Lemma Attached_put M A A' key new hs :
  Attached M A -> isLive new = true -> h_klease new = h_lease new -> reattached A A' key (h_lease new) ->
  Attached (hset M key (new :: hs)) A'.
Proof.
  intros [Hiff Hrec] Hl Hk HA. split.
  - intros id k. rewrite (HA id k). case_decide as E.
    + subst k. rewrite hset_same, visible_now, Hl. split; [intros [? ->]; eauto|].
      intros (? & h & [= <-] & ->). done.
    + rewrite hset_other by done. apply Hiff.
  - intros k h. destruct (decide (k = key)) as [->|Hne].
    + rewrite hset_same, visible_now, Hl. by intros [= <-].
    + rewrite hset_other by done. apply Hrec.
Qed.

Lemma cmdPut_ok t M A rev subrev epoch req :
  Rep cfg t M -> AttRep t A -> Attached M A -> fresh M rev subrev ->
  put_args rev subrev (u64 (pr_Lease req)) (pr_Key req) (pr_Value req) (pr_IgnoreValue req) ->
  (forall h, head (M (pr_Key req)) = Some h -> isLive h = true ->
     keyrev_upper (h_rev h) <> rev \/ PCB_TXN_MULTI_WRITE_ENABLED cfg = true) ->
  pr_IgnoreLease req = false -> 0 <= pr_Lease req < 2 ^ 63 ->
  exists t' A' prev,
    cmdPut cfg t rev subrev epoch req
      = Ok (t', (mkPutResponse None (if pr_PrevKv req then Some (kv_ToProto prev) else None), 1, [pr_Key req]))
    /\ kvOr (pr_Key req) (visible 0 (M (pr_Key req))) prev
    /\ let M' := hset M (pr_Key req)
          (putRec rev subrev (pr_Lease req) (pr_Value req) (pr_IgnoreValue req) false (M (pr_Key req)) :: M (pr_Key req)) in
       Rep cfg t' M' /\ AttRep t' A' /\ Attached M' A'.
Proof.
  intros HR HA HI Hfr Ha Hdup Hig Hl. unfold cmdPut.
  assert (u64 (pr_Lease req) = pr_Lease req) as El by (apply u64_id; unfold is_u64; lia).
  rewrite Hig, El in *. set (key := pr_Key req) in *.
  destruct (put_ok cfg t M rev subrev (pr_Lease req) epoch key (pr_Value req) (pr_IgnoreValue req) false)
    as (t1 & prev & next & patched & -> & HR1 & Hprev & _ & _ & Hfr1); try done. cbn [rbind].
  destruct (putRec_ok rev subrev (pr_Lease req) key (pr_Value req) (pr_IgnoreValue req) false (M key) Ha (rep_ok _ _ _ HR key))
    as (Hnew & _ & Hlive).
  pose proof (pa_key _ _ _ _ _ _ Ha) as [_ Hkl].
  assert (is_u64 (kv_lease prev) /\ forall id, (id, key) ∈ A <-> id <> 0 /\ id = kv_lease prev) as [Hpl Hpin].
  { pose proof (rep_ok _ _ _ HR key) as Hok.
    assert (forall id, (id, key) ∈ A <-> id <> 0 /\ exists h, visible 0 (M key) = Some h /\ h_lease h = id) as Hi
      by (intros id; apply HI).
    destruct (visible 0 (M key)) as [h|] eqn:Ev; cbn [kvOr] in Hprev.
    - rewrite (is_lease _ _ _ Hprev). split.
      + rewrite visible_now in Ev. destruct (M key) as [|h' hs]; [done|]. destruct (isLive h'); [|done].
        injection Ev as ->. apply Forall_cons in Hok as [Hok _]. by apply ok_lease.
      + intros id. rewrite Hi. split; [intros (? & ? & [= <-] & ?); done|intros [? ->]; eauto].
    - subst prev. split; [done|]. intros id. rewrite Hi. split; [by intros (_ & ? & ? & _)|]. intros [? ->]. done. }
  destruct (putLeaseKey_ok t1 A req prev) as (t2 & A2 & -> & HA2 & Hre & Hf2); try done.
  { eapply AttRep_view; [|exact HA]. by apply Hfr1. }
  cbn [rbind]. exists t2, A2, prev. split; [done|]. split; [done|].
  split; [eapply Rep_view; [..|exact HR1]; by apply Hf2|]. split; [done|].
  eapply Attached_put; [exact HI|exact Hlive| |].
  - unfold putRec. destruct (M key); [|destruct (isLive h)]; done.
  - assert (h_lease (putRec rev subrev (pr_Lease req) (pr_Value req) (pr_IgnoreValue req) false (M key)) = pr_Lease req)
      as -> by (unfold putRec; destruct (M key); [|destruct (isLive h)]; done). exact Hre.
Qed.

(** ** cmdDeleteRange *)

(** The live keys among [ks]. *)
Definition liveKeys (M : history) (ks : list bytes) : list bytes :=
  filter (fun k => is_Some (visible 0 (M k))) ks.

Lemma liveRec_items M ks :
  omap (liveRec M) ks = (fun k => recOf k (default (tombstoneRec 0) (visible 0 (M k)))) <$> liveKeys M ks.
Proof.
  unfold liveKeys. induction ks as [|k ks IH]; [done|]. cbn [omap list_omap]. rewrite filter_cons, IH.
  assert (liveRec M k = recOf k <$> visible 0 (M k)) as ->.
  { unfold liveRec. rewrite visible_now. destruct (M k) as [|h hs]; [|destruct (isLive h)]; done. }
  destruct (visible 0 (M k)) as [h|] eqn:E; cbn [fmap option_fmap option_map].
  - rewrite decide_True by eauto. rewrite fmap_cons. f_equal. by rewrite E.
  - rewrite decide_False; [done|]. by intros [? ?].
Qed.

Lemma deleteLeaseKeys_ok t A items keys :
  AttRep t A -> NoDup (kr_key <$> items) ->
  (forall r, r ∈ items -> is_u64 (kr_lease r) /\ (kr_lease r <> 0 -> (kr_lease r, kr_key r) ∈ A)) ->
  exists t' A', deleteLeaseKeys t items keys = Ok (t', keys ++ (kr_key <$> items)) /\ AttRep t' A'
    /\ (forall q, q ∈ A' <-> q ∈ A /\ forall r, r ∈ items -> q <> (kr_lease r, kr_key r) \/ kr_lease r = 0)
    /\ forall d, d <> DbiLeaseKey -> view t' d = view t d.
Proof.
  revert t A keys. induction items as [|r items IH]; intros t A keys HA Hnd Hin; cbn [deleteLeaseKeys].
  { exists t, A. rewrite app_nil_r. split; [done|]. split; [done|]. split; [|done]. intros q. split; [|by intros [? _]].
    intros ?. split; [done|]. intros r X. inversion X. }
  rewrite fmap_cons in Hnd. apply NoDup_cons in Hnd as [Hni Hnd].
  assert (exists t1 A1, (if negb (kr_lease r =? 0) then dbLeaseKey_del t (kr_lease r) (kr_key r) else Ok t) = Ok t1
    /\ AttRep t1 A1 /\ (forall q, q ∈ A1 <-> q ∈ A /\ (q <> (kr_lease r, kr_key r) \/ kr_lease r = 0))
    /\ forall d, d <> DbiLeaseKey -> view t1 d = view t d) as (t1 & A1 & -> & HA1 & Hin1 & Hf1).
  { destruct (Hin r) as [Hu Ha]; [constructor|]. destruct (Z.eqb_spec (kr_lease r) 0) as [E|E]; cbn [negb].
    - exists t, A. split; [done|]. split; [done|]. split; [|done]. intros q. tauto.
    - destruct (att_del_ok t A (kr_lease r) (kr_key r)) as (t1 & -> & HA1 & Hf1); [done|done|by apply Ha|].
      eexists t1, _. split; [done|]. split; [exact HA1|]. split; [|done]. intros q. rewrite list_elem_of_filter. tauto. }
  cbn [rbind]. destruct (IH t1 A1 (keys ++ [kr_key r])) as (t2 & A2 & -> & HA2 & Hin2 & Hf2); [done|done| |].
  { intros r' Hr'. destruct (Hin r') as [? Ha]; [by constructor|]. split; [done|]. intros Hz. apply Hin1.
    split; [by apply Ha|]. left. intros [= _ E]. apply Hni, list_elem_of_fmap. eauto. }
  exists t2, A2. rewrite fmap_cons, <- app_assoc. split; [done|]. split; [done|]. split; [|intros; by rewrite Hf2, Hf1].
  intros q. rewrite Hin2, Hin1. split.
  - intros [[? ?] Hr]. split; [done|]. intros r' [->|?]%elem_of_cons; auto.
  - intros [? Hr]. split; [split; [done|]; apply Hr; constructor|]. intros r' ?. apply Hr. by constructor.
Qed.

Lemma visible_deleteKeys M rev subrev ks k :
  keyrev_ok rev subrev ->
  visible 0 (deleteKeys rev subrev ks M k) = if decide (k ∈ ks) then None else visible 0 (M k).
Proof.
  intros Hr. unfold deleteKeys. case_decide; [|done]. rewrite !visible_now. unfold delRecs.
  destruct (M k) as [|h hs]; [done|]. destruct (isLive h) eqn:E; [|by rewrite E].
  unfold isLive at 1. cbn [tombstoneRec h_rev]. by rewrite keyrev_isdel_new.
Qed.

(** Deleting keys and detaching the live ones keeps the invariant. *)
Lemma Attached_delete M A A' rev subrev ks :
  keyrev_ok rev subrev -> Attached M A ->
  (forall id k, (id, k) ∈ A' <-> (id, k) ∈ A /\ k ∉ ks) ->
  Attached (deleteKeys rev subrev ks M) A'.
Proof.
  intros Hr [Hiff Hrec] HA. split.
  - intros id k. rewrite HA, Hiff, visible_deleteKeys by done. case_decide as E; [|tauto].
    split; [tauto|]. by intros (_ & ? & ? & _).
  - intros k h. rewrite visible_deleteKeys by done. case_decide; [done|]. apply Hrec.
Qed.

(** The value that a delete replaced, read back at its own revision. *)
Definition oldValue (M : history) (k : bytes) (p : KeyValue) : Prop :=
  exists h item, visible 0 (M k) = Some h /\ kvIs k h item /\ p = kv_ToProto item.

Lemma deletePrevKvs_ok fuel t M M' ks kvs :
  Rep cfg t M' -> (forall k, k ∈ ks -> k <> [] /\ (length (M' k) <= fuel)%nat) ->
  (forall k, k ∈ ks -> exists h, visible 0 (M k) = Some h /\ visible (keyrev_upper (h_rev h)) (M' k) = Some h) ->
  exists kvs', deletePrevKvs fuel t ((fun k => recOf k (default (tombstoneRec 0) (visible 0 (M k)))) <$> ks) kvs None
      = Ok (kvs ++ kvs', None)
    /\ Forall2 (oldValue M) ks kvs'.
Proof.
  intros HR. revert kvs. induction ks as [|k ks IH]; intros kvs Hk Hv; cbn [deletePrevKvs fmap list_fmap].
  { exists []. rewrite app_nil_r. done. }
  destruct (Hk k) as [Hne Hf]; [constructor|]. destruct (Hv k) as (h & Hh & Hh'); [constructor|].
  rewrite Hh. cbn [default from_option recOf kr_key kr_rev id].
  destruct (getRev_ok cfg fuel t M' k (keyrev_upper (h_rev h)) false HR Hne Hf) as (item & prev & -> & Hi & _).
  cbn [rbind]. rewrite Hh' in Hi. cbn [kvOr] in Hi.
  destruct (IH (kvs ++ [kv_ToProto item])) as (kvs' & -> & HF).
  { intros k' ?. apply Hk. by constructor. } { intros k' ?. apply Hv. by constructor. }
  exists (kv_ToProto item :: kvs'). rewrite <- app_assoc. split; [done|]. constructor; [|done]. by exists h, item.
Qed.

(** A key deleted at [rev] still shows its last value at that value's revision. *)
Lemma visible_under (M : history) rev subrev k h :
  keyrev_ok rev subrev -> 0 < rev -> hrec_ok h -> visible 0 (M k) = Some h ->
  keyrev_upper (h_rev h) < rev ->
  visible (keyrev_upper (h_rev h)) (delRecs rev subrev (M k)) = Some h.
Proof.
  intros Hr Hpos [(u & l & d & Hul & Hu & Hrev) _ _ _ _ _] Hv Hlt. rewrite visible_now in Hv.
  destruct (M k) as [|h' hs]; [done|]. destruct (isLive h') eqn:El; [|done]. injection Hv as ->.
  cbn [delRecs]. rewrite El. unfold visible. cbn [dropNewer]. unfold newer. cbn [tombstoneRec h_rev].
  rewrite Hrev in *. rewrite !keyrev_upper_new in * by done. zcases; try lia. cbn [andb]. by rewrite El.
Qed.

Lemma keyrev_upper_lt rev subrev r :
  keyrev_ok rev subrev -> (exists u l d, keyrev_ok u l /\ 0 < u /\ r = newkeyrev u l d) ->
  r < newkeyrev rev subrev false -> keyrev_upper r <= rev.
Proof.
  intros Hr (u & l & d & Hul & Hu & ->). rewrite keyrev_upper_new by done. rewrite !newkeyrev_eq by done.
  unfold keyrev_ok, PCB_TXN_OPS_LIMIT in *. destruct d; lia.
Qed.

Lemma liveKeys_below t M rev subrev dead :
  Rep cfg t M -> keyrev_ok rev subrev -> fresh M rev subrev ->
  (forall k h, k ∈ dead -> visible 0 (M k) = Some h -> keyrev_upper (h_rev h) <> rev) ->
  forall k, k ∈ liveKeys M dead ->
    k ∈ dead /\ exists h, visible 0 (M k) = Some h /\ hrec_ok h /\ keyrev_upper (h_rev h) < rev.
Proof.
  intros HR Hr Hfr Hup k [[h Hh] Hin]%list_elem_of_filter. split; [done|]. exists h. split; [done|].
  pose proof (visible_elem _ _ Hh) as Hhin.
  pose proof (rep_ok _ _ _ HR k) as Hok. rewrite Forall_forall in Hok. specialize (Hok h Hhin). split; [done|].
  pose proof (keyrev_upper_lt rev subrev (h_rev h) Hr (ok_rev _ Hok) (Hfr k h Hhin)).
  specialize (Hup k h Hin Hh). lia.
Qed.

● Assigned task:
Retype exactly the span of lines from the one with "destruct (putRec_ok rev" through the one with "by (intros id; apply HI)."; include both ends and omit the rest of the material.

● Response area:
  destruct (putRec_ok rev subrev (pr_Lease req) key (pr_Value req) (pr_IgnoreValue req) false (M key) Ha (rep_ok _ _ _ HR key))
    as (Hnew & _ & Hlive).
  pose proof (pa_key _ _ _ _ _ _ Ha) as [_ Hkl].
  assert (is_u64 (kv_lease prev) /\ forall id, (id, key) ∈ A <-> id <> 0 /\ id = kv_lease prev) as [Hpl Hpin].
  { pose proof (rep_ok _ _ _ HR key) as Hok.
    assert (forall id, (id, key) ∈ A <-> id <> 0 /\ exists h, visible 0 (M key) = Some h /\ h_lease h = id) as Hi
      by (intros id; apply HI).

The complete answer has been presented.